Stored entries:
(* ===== verification/DirL1.v ===== *)
(** * Private-cache directory protocols

    [MSIDirectory] and the classes derived from it, [MESIDirectory] and
    [MOESIDirectory].  They count acknowledgements in the map of the controller
    they serve, which every operation is given. *)

From S2P Require Export Protocol SnoopL1 Arbiters.

(** [addr & ~uint64_t(getBlockSize() - 1)] *)
Definition line_key (s : COTS) (addr : Z) : Z :=
  Z.land addr (Z.lxor (w32 (m_block_size (base s) - 1)) UINT64_MAX).

(** [ack_counters->find(key) != end() && at(key) + n == 0]; the sum is unsigned. *)
Definition ack_balance (ct : DirCounters) (key n : Z) : bool :=
  match m_ack_counters ct !! key with Some k => w64 (k + n) =? 0 | None => false end.

(** ** [MSIDirectory] *)

Module MSIDir.
Definition REQUEST_TYPE_GETS : Z := 0.
Definition REQUEST_TYPE_GETM : Z := 1.
Definition REQUEST_TYPE_PUTS : Z := 2.
Definition REQUEST_TYPE_PUTM : Z := 3.
Definition REQUEST_TYPE_INV : Z := 4.
Definition REQUEST_TYPE_PUT_ACK : Z := 5.
Definition REQUEST_TYPE_INV_ACK : Z := 6.

(** [enum class EventId] *)
Definition Load : Z := 0.
Definition Store : Z := 1.
Definition Replacement : Z := 2.
Definition Fwd_GetS : Z := 3.
Definition Fwd_GetM : Z := 4.
Definition Inv : Z := 5.
Definition Put_Ack : Z := 6.
Definition Data_zeroAck : Z := 7.
Definition Data_nonZeroAck : Z := 8.
Definition DataFromOwner : Z := 9.
Definition InvAck : Z := 10.
Definition lastInvAck : Z := 11.

(** [enum class ActionId] *)
Definition Stall : Z := 0.
Definition Hit : Z := 1.
Definition GetS : Z := 2.
Definition GetM : Z := 3.
Definition PutS : Z := 4.
Definition PutM_Data : Z := 5.
Definition Data2Both : Z := 6.
Definition Data2Req : Z := 7.
Definition InvAck2Req : Z := 8.
Definition InvAck_Data : Z := 9.
Definition Ack_dec : Z := 10.
Definition AckNum_set : Z := 11.
Definition SaveReq : Z := 12.
Definition Fault : Z := 13.

(** A message with data from the shared memory carries the number of
    acknowledgements to wait for. *)
Definition data_event (p : ProtocolState) (ct : DirCounters) (s : COTS) (msg : Message) : Z :=
  if negb (msg_from msg =? m_shared_memory_id p) then DataFromOwner
  else if complementary_value msg =? 0 then Data_zeroAck
  else if ack_balance ct (line_key s (msg_addr msg)) (complementary_value msg) then Data_zeroAck
  else Data_nonZeroAck.

Definition readEvent (p : ProtocolState) (ct : DirCounters) (s : COTS) (msg : Message) : outcome Z :=
  match msg_source msg with
  | LOWER_INTERCONNECT => Ok (if complementary_value msg =? 0 then Load else Store)
  | SELF => if msg_owner msg =? p_id p then Ok Replacement else Exit "LLCMSIDirectory: Invalid Transaction"
  | UPPER_INTERCONNECT =>
      if has_data msg then Ok (data_event p ct s msg)
      else
        let cv := complementary_value msg in
        if cv =? REQUEST_TYPE_GETS then Ok Fwd_GetS
        else if cv =? REQUEST_TYPE_GETM then Ok Fwd_GetM
        else if cv =? REQUEST_TYPE_PUT_ACK then Ok Put_Ack
        else if cv =? REQUEST_TYPE_INV then Ok Inv
        else if cv =? REQUEST_TYPE_INV_ACK then
          Ok (if ack_balance ct (line_key s (msg_addr msg)) (-1) then lastInvAck else InvAck)
        else Exit "MSIDirectory: Invalid Transaction detected"
  end.

(** [new Message(id, addr, 0, cv, m_id)] *)
Definition own_message (p : ProtocolState) (msg : Message) (cv : Z) : Message :=
  newMessage (msg_id msg) (msg_addr msg) 0 cv (w16 (p_id p)).
Definition to_home (p : ProtocolState) (k : Kind) (m : Message) : Message :=
  set_msg_kind k (push_to (m_shared_memory_id p) m).

(** [Hit]: a request of the core is answered; data from above answers every
    parked request, an acknowledgement the message itself. *)
Definition hit_actions (ct : DirCounters) (s : COTS) (msg : Message) : list ControllerAction :=
  let upper := bool_decide (msg_source msg = UPPER_INTERCONNECT) in
  (if bool_decide (msg_source msg = LOWER_INTERCONNECT) || negb (has_data msg)
   then (if upper then [act REMOVE_PENDING_NORESPONSE (dup msg)] else []) ++ [act HIT_Action (dup msg)]
   else [act REMOVE_PENDING (dup msg)]) ++
  (if upper && ack_balance ct (line_key s (msg_addr msg)) (complementary_value msg)
   then [act SET_ACK_NUMBER (dup msg)] else []) ++
  [act MODIFY_DATA (dup msg)].

(** The owner's answer to a forwarded request. *)
Definition supply (p : ProtocolState) (both : bool) (msg : Message) : Message :=
  let m := set_msg_kind K_SUPPLY (set_msg_to [] (set_msg_cv 0 (dup msg))) in
  if both then push_to (m_shared_memory_id p) m else m.

(** One iteration of the [switch]. *)
Definition action_step (p : ProtocolState) (ct : DirCounters) (s : COTS) (msg : Message)
    (acts : list ControllerAction) (a : Z) : outcome (list ControllerAction) :=
  if a =? Stall then Ok (acts ++ [act STALL (dup msg)])
  else if a =? Hit then Ok (acts ++ hit_actions ct s msg)
  else if (a =? GetS) || (a =? GetM) then
    Ok (acts ++ [act ADD_PENDING (dup msg);
                 act SEND_BUS_MSG (if a =? GetS then to_home p K_GETS (own_message p msg REQUEST_TYPE_GETS)
                                   else to_home p K_GETM (own_message p msg REQUEST_TYPE_GETM))])
  else if a =? PutS then Ok (acts ++ [act SEND_BUS_MSG (to_home p K_PUTS (own_message p msg REQUEST_TYPE_PUTS))])
  else if a =? PutM_Data then
    Ok (act WRITE_BACK (set_msg_kind K_PUTM (own_message p msg REQUEST_TYPE_PUTM)) :: acts)
  else if (a =? Data2Req) || (a =? Data2Both) then Ok (act WRITE_BACK (supply p (a =? Data2Both) msg) :: acts)
  else if a =? InvAck2Req then
    Ok (acts ++ [act SEND_BUS_MSG (set_msg_kind K_ACK
          (push_to (msg_owner msg) (own_message p msg REQUEST_TYPE_INV_ACK)))])
  else if a =? InvAck_Data then
    Ok (act WRITE_BACK (set_msg_kind K_ACK (own_message p msg REQUEST_TYPE_INV_ACK)) :: acts)
  else if a =? Ack_dec then Ok (acts ++ [act DECREMENT_ACK (dup msg)])
  else if a =? AckNum_set then Ok (acts ++ [act SET_ACK_NUMBER (dup msg)])
  else if a =? SaveReq then
    Ok (acts ++ [act SAVE_REQ_FOR_WRITE_BACK (newMessage (msg_id msg) (msg_addr msg) 0 0 (msg_owner msg))])
  else if a =? Fault then Exit "MSIDirectory: Fault Transaction is detected"
  else Crash "action without a case".

Definition handleAction (p : ProtocolState) (ct : DirCounters) (s : COTS) (actions : list Z) (msg : Message)
    (cache_line : GenericCacheLine) (next_state : Z) : outcome (list ControllerAction) :=
  let! start :=
    (if MSI.stalled actions then Ok []
     else let! v := isValidState (m_fsm p) next_state in
          Ok [act_line UPDATE_CACHE_LINE (dup msg)
                (copy (set_state next_state (set_valid v cache_line)) newLine)]) in
  ofold (action_step p ct s msg) actions start.
End MSIDir.

(** ** [MESIDirectory] *)

Module MESIDir.
Definition REQUEST_TYPE_PUTE : Z := 7.
Definition RESPONSE_TYPE_EXECLUSIVE_DATA : Z := 0xFFFFFFFF.
Definition Data_execlusive : Z := 12.
Definition PutE : Z := 14.

Definition readEvent (p : ProtocolState) (ct : DirCounters) (s : COTS) (msg : Message) : outcome Z :=
  if bool_decide (msg_source msg = UPPER_INTERCONNECT) && has_data msg &&
     (complementary_value msg =? RESPONSE_TYPE_EXECLUSIVE_DATA)
  then Ok Data_execlusive else MSIDir.readEvent p ct s msg.

Definition handleAction (p : ProtocolState) (ct : DirCounters) (s : COTS) (actions : list Z) (msg : Message)
    (cache_line : GenericCacheLine) (next_state : Z) : outcome (list ControllerAction) :=
  let '(putE_found, actions) := erase_first PutE actions in
  let! acts := MSIDir.handleAction p ct s actions msg cache_line next_state in
  Ok (if putE_found : bool
      then acts ++ [act SEND_BUS_MSG (push_to (m_shared_memory_id p) (MSIDir.own_message p msg REQUEST_TYPE_PUTE))]
      else acts).
End MESIDir.

(** ** [MOESIDirectory] *)

Module MOESIDir.
Definition REQUEST_TYPE_PUTO : Z := 8.
Definition RESPONSE_TYPE_ACKCOUNT : Z := 9.
Definition REQUEST_TYPE_INVM : Z := 10.
Definition AckCount : Z := 13.
Definition AckCount_zero : Z := 14.
Definition DataFromOwner_nonZeroAck : Z := 15.
Definition InvM : Z := 16.
Definition PutO_Data : Z := 15.
Definition SetAck : Z := 16.

Definition readEvent (p : ProtocolState) (ct : DirCounters) (s : COTS) (msg : Message) : outcome Z :=
  let cv := complementary_value msg in
  if negb (bool_decide (msg_source msg = UPPER_INTERCONNECT)) then MESIDir.readEvent p ct s msg
  else if complementary_value2 msg =? RESPONSE_TYPE_ACKCOUNT then Ok (if cv =? 0 then AckCount_zero else AckCount)
  else if has_data msg then
    if negb (msg_from msg =? m_shared_memory_id p) && negb (cv =? 0) &&
       negb (ack_balance ct (line_key s (msg_addr msg)) cv)
    then Ok DataFromOwner_nonZeroAck else MESIDir.readEvent p ct s msg
  else if cv =? REQUEST_TYPE_INVM then Ok InvM
  else MESIDir.readEvent p ct s msg.

Definition has (a : Z) (actions : list Z) : bool := existsb (Z.eqb a) actions.
Definition erase_all (ids actions : list Z) : list Z := filter (fun a => negb (has a ids) = true) actions.

(** The owner supplies the line with the number of acknowledgements the shared
    cache put beside the forwarded request. *)
Definition supply (msg : Message) : Message := set_msg_to [] (set_msg_cv (complementary_value2 msg) (dup msg)).

Definition handleAction (p : ProtocolState) (ct : DirCounters) (s : COTS) (actions : list Z) (msg : Message)
    (cache_line : GenericCacheLine) (next_state : Z) : outcome (list ControllerAction) :=
  let rest := erase_all [PutO_Data; SetAck; MSIDir.Data2Req] actions in
  let! acts := MESIDir.handleAction p ct s rest msg cache_line next_state in
  let acts := if has PutO_Data actions then act WRITE_BACK (MSIDir.own_message p msg REQUEST_TYPE_PUTO) :: acts else acts in
  let acts := if has SetAck actions then acts ++ [act SET_ACK_NUMBER (dup msg)] else acts in
  Ok (if has MSIDir.Data2Req actions then act WRITE_BACK (supply msg) :: acts else acts).
End MOESIDir.

(** ** Virtual dispatch *)

Inductive L1DirClass := MSIDirectory | MESIDirectory | MOESIDirectory.
#[export] Instance L1DirClass_eq_dec : EqDecision L1DirClass.
Proof. solve_decision. Defined.

Definition L1Directory : Type := L1DirClass * ProtocolState.

Definition L1Dir_readEvent (p : L1Directory) :=
  match p with
  | (MSIDirectory, q) => MSIDir.readEvent q
  | (MESIDirectory, q) => MESIDir.readEvent q
  | (MOESIDirectory, q) => MOESIDir.readEvent q
  end.

Definition L1Dir_handleAction (p : L1Directory) :=
  match p with
  | (MSIDirectory, q) => MSIDir.handleAction q
  | (MESIDirectory, q) => MESIDir.handleAction q
  | (MOESIDirectory, q) => MOESIDir.handleAction q
  end.

Definition L1Dir_processRequest (p : L1Directory) (ct : DirCounters) (s : COTS) (request_msg : Message)
    : outcome (Message * list ControllerAction) :=
  let cache_line := line_bits s (msg_addr request_msg) in
  let! event_id := L1Dir_readEvent p ct s request_msg in
  let! (next_state, actions) := getTransition (m_fsm (snd p)) (state cache_line) event_id in
  let! acts := L1Dir_handleAction p ct s actions request_msg cache_line next_state in
  Ok (request_msg, acts).

Definition L1Dir_getRequestState (p : L1Directory) (ct : DirCounters) (s : COTS) (msg : Message)
    (req_state : FRFCFS_State) : outcome (FRFCFS_State * Message) :=
  let cache_line := line_bits s (msg_addr msg) in
  let! event_id := L1Dir_readEvent p ct s (dup msg) in
  let! b := isStall (m_fsm (snd p)) (state cache_line) event_id in
  Ok (if b : bool then NonReady else FrfcfsBuffer.Ready, msg).

#[export] Instance L1_directory : CoherenceProtocol L1Directory := {|
  proto_state := snd;
  processRequest := L1Dir_processRequest;
  getRequestState := L1Dir_getRequestState;
  createDefaultCacheLine _ _ l := l;
  isReadableState _ _ := Ok false;
  needsDataArray _ _ _ _ := Ok false |}.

### About this exercise
With the line holding "else if cv =? REQUEST_TYPE_INVM" as the first and the line holding "let! acts := MESIDir.handleAction" as the last, set down that range of the entries above exactly, and nothing else.

### Result
  else if cv =? REQUEST_TYPE_INVM then Ok InvM
  else MESIDir.readEvent p ct s msg.

Definition has (a : Z) (actions : list Z) : bool := existsb (Z.eqb a) actions.
Definition erase_all (ids actions : list Z) : list Z := filter (fun a => negb (has a ids) = true) actions.

(** The owner supplies the line with the number of acknowledgements the shared
    cache put beside the forwarded request. *)
Definition supply (msg : Message) : Message := set_msg_to [] (set_msg_cv (complementary_value2 msg) (dup msg)).

Definition handleAction (p : ProtocolState) (ct : DirCounters) (s : COTS) (actions : list Z) (msg : Message)
    (cache_line : GenericCacheLine) (next_state : Z) : outcome (list ControllerAction) :=
  let rest := erase_all [PutO_Data; SetAck; MSIDir.Data2Req] actions in
  let! acts := MESIDir.handleAction p ct s rest msg cache_line next_state in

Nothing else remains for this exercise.